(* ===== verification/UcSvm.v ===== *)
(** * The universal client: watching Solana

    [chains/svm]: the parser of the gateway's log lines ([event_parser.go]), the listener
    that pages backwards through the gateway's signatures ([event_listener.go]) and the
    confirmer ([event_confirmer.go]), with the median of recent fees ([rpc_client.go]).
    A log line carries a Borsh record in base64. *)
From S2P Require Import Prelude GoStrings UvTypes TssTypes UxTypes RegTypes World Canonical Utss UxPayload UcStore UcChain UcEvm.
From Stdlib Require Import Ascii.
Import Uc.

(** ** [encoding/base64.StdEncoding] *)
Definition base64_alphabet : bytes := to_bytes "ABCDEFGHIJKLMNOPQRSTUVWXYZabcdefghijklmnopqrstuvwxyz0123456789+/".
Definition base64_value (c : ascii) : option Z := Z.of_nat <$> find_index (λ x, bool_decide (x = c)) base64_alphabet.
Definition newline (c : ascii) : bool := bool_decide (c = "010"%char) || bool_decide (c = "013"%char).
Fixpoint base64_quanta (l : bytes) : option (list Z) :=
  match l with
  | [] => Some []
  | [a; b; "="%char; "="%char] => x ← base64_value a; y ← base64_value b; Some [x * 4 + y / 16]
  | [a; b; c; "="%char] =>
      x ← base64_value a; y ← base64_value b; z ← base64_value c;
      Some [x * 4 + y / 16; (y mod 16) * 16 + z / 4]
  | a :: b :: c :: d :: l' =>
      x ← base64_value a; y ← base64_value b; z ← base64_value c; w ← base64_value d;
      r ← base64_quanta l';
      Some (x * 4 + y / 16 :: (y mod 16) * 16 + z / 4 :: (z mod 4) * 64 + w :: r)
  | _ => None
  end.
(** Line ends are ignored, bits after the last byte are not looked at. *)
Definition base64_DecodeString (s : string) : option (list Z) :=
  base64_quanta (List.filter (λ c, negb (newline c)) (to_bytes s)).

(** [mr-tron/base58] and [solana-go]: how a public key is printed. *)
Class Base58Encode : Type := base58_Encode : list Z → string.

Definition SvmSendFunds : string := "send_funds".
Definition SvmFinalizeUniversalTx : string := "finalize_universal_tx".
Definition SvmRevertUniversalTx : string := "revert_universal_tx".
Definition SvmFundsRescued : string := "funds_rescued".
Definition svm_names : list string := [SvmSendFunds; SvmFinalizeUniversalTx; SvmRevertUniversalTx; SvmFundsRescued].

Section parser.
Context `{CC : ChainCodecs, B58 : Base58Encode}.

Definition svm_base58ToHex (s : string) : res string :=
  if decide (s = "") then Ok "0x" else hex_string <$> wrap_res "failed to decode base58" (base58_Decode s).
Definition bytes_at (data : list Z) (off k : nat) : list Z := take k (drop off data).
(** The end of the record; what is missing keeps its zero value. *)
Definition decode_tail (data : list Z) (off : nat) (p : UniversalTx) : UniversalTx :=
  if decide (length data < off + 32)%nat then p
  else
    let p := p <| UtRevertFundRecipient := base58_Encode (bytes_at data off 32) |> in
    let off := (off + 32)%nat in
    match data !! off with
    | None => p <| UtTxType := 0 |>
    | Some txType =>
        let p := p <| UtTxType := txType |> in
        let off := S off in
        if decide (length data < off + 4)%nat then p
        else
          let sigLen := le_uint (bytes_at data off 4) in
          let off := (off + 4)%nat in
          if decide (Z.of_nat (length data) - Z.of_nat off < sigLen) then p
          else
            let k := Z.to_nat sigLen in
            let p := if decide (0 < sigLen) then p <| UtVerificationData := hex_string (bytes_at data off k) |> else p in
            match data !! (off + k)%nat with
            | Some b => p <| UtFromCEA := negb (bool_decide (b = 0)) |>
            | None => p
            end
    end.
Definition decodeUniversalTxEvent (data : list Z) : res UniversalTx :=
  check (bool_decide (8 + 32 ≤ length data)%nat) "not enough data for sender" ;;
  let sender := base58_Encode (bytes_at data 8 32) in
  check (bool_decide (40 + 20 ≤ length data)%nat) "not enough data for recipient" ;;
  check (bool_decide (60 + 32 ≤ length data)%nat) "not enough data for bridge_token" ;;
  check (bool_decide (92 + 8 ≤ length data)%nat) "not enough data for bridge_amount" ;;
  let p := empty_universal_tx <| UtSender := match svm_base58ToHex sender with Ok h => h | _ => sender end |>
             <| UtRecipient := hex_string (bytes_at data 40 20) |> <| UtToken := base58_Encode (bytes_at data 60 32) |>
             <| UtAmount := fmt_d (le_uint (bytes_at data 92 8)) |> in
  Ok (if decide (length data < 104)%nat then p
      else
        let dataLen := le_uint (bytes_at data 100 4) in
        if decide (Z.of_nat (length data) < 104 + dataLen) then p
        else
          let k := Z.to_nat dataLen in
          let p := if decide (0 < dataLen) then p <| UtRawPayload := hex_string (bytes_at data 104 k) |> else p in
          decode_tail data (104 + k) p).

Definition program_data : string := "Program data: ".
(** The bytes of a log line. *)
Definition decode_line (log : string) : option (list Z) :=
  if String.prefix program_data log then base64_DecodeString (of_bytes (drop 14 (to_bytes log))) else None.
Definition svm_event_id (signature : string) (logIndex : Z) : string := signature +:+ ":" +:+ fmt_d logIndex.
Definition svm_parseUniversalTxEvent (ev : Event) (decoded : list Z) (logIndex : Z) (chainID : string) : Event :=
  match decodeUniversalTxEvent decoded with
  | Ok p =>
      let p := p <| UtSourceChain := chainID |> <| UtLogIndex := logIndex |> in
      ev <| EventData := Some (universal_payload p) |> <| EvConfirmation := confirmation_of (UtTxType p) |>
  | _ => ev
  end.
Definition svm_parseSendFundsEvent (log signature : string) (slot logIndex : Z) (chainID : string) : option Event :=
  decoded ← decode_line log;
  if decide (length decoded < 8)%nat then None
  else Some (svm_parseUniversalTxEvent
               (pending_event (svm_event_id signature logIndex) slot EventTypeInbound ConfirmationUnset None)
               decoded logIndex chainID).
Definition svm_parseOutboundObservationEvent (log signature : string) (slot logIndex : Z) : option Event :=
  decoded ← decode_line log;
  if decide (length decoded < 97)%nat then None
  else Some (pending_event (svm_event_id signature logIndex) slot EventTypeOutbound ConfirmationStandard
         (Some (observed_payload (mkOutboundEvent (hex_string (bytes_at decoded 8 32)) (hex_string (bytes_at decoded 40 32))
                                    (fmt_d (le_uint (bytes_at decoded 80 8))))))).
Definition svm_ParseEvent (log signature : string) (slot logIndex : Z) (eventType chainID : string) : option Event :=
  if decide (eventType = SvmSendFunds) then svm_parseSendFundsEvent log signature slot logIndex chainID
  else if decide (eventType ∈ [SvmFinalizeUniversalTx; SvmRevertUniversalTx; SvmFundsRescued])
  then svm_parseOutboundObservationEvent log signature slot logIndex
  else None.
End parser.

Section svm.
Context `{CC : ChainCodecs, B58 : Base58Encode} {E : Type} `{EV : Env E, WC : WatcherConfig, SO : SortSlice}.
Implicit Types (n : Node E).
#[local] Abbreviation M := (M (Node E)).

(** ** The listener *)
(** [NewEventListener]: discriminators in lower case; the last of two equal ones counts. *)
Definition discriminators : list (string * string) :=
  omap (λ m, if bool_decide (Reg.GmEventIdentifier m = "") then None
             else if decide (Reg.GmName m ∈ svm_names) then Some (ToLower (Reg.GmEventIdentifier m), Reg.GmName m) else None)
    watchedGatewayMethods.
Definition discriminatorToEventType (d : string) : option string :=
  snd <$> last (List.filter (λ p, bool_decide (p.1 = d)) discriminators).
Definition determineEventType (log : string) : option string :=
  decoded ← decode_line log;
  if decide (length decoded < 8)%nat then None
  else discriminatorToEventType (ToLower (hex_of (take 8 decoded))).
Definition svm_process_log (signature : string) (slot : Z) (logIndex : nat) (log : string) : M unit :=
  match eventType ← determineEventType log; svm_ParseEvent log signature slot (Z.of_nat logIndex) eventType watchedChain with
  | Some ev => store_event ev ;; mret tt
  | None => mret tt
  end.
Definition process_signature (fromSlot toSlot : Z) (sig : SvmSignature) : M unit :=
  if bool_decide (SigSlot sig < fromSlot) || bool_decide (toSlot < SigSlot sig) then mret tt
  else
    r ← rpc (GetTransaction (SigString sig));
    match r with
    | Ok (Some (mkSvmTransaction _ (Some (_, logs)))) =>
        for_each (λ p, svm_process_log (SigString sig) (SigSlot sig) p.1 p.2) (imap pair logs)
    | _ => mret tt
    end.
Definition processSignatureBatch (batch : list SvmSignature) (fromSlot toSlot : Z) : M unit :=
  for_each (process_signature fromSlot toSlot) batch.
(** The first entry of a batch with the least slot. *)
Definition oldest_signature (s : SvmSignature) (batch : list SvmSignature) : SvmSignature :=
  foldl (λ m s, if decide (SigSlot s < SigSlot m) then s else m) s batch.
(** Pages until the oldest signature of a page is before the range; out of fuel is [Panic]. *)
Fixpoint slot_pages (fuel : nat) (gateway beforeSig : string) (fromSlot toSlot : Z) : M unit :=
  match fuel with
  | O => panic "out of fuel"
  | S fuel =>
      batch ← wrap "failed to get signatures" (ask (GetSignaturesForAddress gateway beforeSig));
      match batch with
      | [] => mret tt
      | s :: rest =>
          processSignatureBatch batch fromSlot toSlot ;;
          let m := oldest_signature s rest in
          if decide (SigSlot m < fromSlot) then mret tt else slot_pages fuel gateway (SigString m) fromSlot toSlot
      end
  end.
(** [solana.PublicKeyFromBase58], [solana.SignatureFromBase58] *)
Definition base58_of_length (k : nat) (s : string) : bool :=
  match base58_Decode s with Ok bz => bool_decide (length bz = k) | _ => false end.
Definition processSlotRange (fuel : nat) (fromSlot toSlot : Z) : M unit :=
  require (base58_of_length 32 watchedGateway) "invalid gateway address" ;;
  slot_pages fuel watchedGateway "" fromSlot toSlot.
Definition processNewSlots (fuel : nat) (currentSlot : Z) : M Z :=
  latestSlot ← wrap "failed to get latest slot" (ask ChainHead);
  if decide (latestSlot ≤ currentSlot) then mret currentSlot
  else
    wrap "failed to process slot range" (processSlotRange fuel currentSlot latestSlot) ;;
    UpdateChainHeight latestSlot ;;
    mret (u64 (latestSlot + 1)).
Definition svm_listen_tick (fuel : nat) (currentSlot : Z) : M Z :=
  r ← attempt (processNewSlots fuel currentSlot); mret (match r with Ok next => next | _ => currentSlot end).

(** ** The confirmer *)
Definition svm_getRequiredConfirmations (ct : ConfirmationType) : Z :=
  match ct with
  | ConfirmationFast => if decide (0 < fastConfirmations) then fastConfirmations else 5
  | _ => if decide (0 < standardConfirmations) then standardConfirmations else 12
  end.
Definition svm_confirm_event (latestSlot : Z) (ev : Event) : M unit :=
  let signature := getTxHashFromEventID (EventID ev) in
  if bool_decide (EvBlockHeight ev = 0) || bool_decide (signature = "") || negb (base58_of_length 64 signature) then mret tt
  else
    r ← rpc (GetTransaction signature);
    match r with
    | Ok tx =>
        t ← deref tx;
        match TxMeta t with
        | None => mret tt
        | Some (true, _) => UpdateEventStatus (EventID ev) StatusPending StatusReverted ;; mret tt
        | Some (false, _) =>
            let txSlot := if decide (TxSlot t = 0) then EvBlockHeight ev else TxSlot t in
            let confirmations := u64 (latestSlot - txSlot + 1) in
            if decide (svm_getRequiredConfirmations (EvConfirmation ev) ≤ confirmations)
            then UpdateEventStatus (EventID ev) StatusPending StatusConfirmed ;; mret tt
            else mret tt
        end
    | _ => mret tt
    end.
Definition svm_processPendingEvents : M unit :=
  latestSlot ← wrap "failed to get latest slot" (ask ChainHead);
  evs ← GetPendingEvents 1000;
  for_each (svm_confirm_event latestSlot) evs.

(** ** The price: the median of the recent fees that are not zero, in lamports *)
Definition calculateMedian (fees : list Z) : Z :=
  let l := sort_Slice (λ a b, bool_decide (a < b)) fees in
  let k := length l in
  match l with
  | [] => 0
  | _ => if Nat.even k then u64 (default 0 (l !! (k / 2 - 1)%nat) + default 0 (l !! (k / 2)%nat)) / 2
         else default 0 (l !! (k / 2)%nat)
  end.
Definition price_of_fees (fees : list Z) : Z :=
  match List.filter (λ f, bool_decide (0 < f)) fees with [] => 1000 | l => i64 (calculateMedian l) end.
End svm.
────────────────────────────────────────
TASK REQUIREMENTS: All lines with the word "ChainCodecs" must be located in the data and copied.

SOLUTION:
Context `{CC : ChainCodecs, B58 : Base58Encode}.
Context `{CC : ChainCodecs, B58 : Base58Encode} {E : Type} `{EV : Env E, WC : WatcherConfig, SO : SortSlice}.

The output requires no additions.